- Assignment
Your answer should be the lines from the start of the records through the line with "upnpreplyparse.c, parseURL of", copied word for word.

(Dataset entries)
________________

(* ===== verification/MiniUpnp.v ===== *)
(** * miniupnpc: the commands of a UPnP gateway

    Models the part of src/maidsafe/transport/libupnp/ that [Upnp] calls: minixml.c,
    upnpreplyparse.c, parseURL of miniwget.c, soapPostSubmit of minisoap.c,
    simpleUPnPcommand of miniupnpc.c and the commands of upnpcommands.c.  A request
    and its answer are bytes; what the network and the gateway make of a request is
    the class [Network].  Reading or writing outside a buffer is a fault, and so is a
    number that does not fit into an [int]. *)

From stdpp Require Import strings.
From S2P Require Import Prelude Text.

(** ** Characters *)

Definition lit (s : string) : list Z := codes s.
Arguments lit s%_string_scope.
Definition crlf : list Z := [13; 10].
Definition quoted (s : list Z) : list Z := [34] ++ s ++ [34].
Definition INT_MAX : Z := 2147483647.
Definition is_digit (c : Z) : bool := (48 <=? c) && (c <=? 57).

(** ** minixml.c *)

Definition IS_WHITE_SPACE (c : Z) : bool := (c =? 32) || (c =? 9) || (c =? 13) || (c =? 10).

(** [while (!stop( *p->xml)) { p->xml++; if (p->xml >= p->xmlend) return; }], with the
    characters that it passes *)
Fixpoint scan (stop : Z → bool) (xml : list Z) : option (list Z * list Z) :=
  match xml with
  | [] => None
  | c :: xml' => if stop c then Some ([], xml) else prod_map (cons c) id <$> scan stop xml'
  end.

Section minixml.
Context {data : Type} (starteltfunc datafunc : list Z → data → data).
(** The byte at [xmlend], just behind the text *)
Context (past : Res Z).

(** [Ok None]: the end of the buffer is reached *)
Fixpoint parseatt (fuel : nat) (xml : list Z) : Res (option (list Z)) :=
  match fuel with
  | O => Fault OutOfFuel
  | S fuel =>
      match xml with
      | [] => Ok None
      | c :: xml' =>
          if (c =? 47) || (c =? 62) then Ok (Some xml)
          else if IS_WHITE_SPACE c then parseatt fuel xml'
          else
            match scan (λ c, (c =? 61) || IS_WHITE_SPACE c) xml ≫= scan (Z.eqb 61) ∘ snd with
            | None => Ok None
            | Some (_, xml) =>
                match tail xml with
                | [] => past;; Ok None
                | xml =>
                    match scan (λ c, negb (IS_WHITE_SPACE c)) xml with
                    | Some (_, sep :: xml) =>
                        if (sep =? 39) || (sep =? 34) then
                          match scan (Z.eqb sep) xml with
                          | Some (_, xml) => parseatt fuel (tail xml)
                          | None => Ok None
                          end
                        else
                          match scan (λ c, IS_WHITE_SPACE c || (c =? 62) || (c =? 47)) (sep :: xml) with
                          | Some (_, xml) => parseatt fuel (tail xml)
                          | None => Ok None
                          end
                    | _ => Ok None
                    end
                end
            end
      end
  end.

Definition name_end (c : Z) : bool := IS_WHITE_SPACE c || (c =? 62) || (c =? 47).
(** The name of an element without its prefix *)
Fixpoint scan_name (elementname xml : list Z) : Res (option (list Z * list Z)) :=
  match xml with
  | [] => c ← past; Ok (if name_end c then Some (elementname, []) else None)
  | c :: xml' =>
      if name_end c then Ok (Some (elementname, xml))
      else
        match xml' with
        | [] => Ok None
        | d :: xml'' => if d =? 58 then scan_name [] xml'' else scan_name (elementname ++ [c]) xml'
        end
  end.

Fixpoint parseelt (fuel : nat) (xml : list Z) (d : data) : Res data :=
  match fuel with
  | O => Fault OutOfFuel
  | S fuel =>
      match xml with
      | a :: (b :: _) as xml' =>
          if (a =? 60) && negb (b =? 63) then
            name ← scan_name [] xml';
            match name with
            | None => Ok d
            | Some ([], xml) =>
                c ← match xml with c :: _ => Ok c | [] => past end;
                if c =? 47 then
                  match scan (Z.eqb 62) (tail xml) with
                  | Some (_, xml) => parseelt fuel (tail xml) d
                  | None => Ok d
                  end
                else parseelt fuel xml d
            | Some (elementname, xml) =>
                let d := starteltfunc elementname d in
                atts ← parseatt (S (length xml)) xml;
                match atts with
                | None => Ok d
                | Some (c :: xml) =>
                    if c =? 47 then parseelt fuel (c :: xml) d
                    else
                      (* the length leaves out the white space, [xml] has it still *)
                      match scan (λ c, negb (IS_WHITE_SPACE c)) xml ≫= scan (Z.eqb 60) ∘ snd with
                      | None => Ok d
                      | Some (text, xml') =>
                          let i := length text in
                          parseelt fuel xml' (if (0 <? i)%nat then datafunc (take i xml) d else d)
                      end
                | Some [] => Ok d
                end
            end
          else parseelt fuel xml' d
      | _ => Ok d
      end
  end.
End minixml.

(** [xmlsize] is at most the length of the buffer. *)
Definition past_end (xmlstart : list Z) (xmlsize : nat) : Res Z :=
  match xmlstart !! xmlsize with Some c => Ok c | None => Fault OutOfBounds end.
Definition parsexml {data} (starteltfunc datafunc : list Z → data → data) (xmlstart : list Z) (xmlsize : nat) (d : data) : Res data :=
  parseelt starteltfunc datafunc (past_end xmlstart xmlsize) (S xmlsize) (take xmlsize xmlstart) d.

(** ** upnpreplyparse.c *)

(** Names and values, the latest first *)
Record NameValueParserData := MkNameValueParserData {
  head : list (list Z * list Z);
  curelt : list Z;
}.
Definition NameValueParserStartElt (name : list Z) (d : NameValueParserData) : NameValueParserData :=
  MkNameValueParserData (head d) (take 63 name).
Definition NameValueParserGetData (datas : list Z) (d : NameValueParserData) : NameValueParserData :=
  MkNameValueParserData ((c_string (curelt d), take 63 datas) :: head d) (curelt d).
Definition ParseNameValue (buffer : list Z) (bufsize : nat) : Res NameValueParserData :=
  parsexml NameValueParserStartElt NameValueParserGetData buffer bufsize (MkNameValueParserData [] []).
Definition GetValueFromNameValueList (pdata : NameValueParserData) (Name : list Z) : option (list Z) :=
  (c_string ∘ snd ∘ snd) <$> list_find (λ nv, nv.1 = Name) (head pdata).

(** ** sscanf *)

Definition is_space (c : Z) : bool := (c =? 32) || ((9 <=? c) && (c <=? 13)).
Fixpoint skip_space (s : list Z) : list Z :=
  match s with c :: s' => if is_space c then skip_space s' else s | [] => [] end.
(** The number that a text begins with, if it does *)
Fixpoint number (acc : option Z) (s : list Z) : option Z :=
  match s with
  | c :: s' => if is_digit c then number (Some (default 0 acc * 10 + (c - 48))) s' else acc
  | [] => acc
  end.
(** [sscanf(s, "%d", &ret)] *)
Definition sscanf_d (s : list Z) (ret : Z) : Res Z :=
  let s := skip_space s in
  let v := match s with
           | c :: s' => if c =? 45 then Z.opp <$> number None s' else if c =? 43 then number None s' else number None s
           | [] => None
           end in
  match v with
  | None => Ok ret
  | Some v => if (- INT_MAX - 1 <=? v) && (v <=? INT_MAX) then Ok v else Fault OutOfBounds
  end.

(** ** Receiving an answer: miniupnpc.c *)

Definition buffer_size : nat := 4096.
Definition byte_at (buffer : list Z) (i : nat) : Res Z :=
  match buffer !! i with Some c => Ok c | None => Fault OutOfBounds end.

________________

- Exercise answer
(* ===== verification/MiniUpnp.v ===== *)
(** * miniupnpc: the commands of a UPnP gateway

    Models the part of src/maidsafe/transport/libupnp/ that [Upnp] calls: minixml.c,
    upnpreplyparse.c, parseURL of miniwget.c, soapPostSubmit of minisoap.c,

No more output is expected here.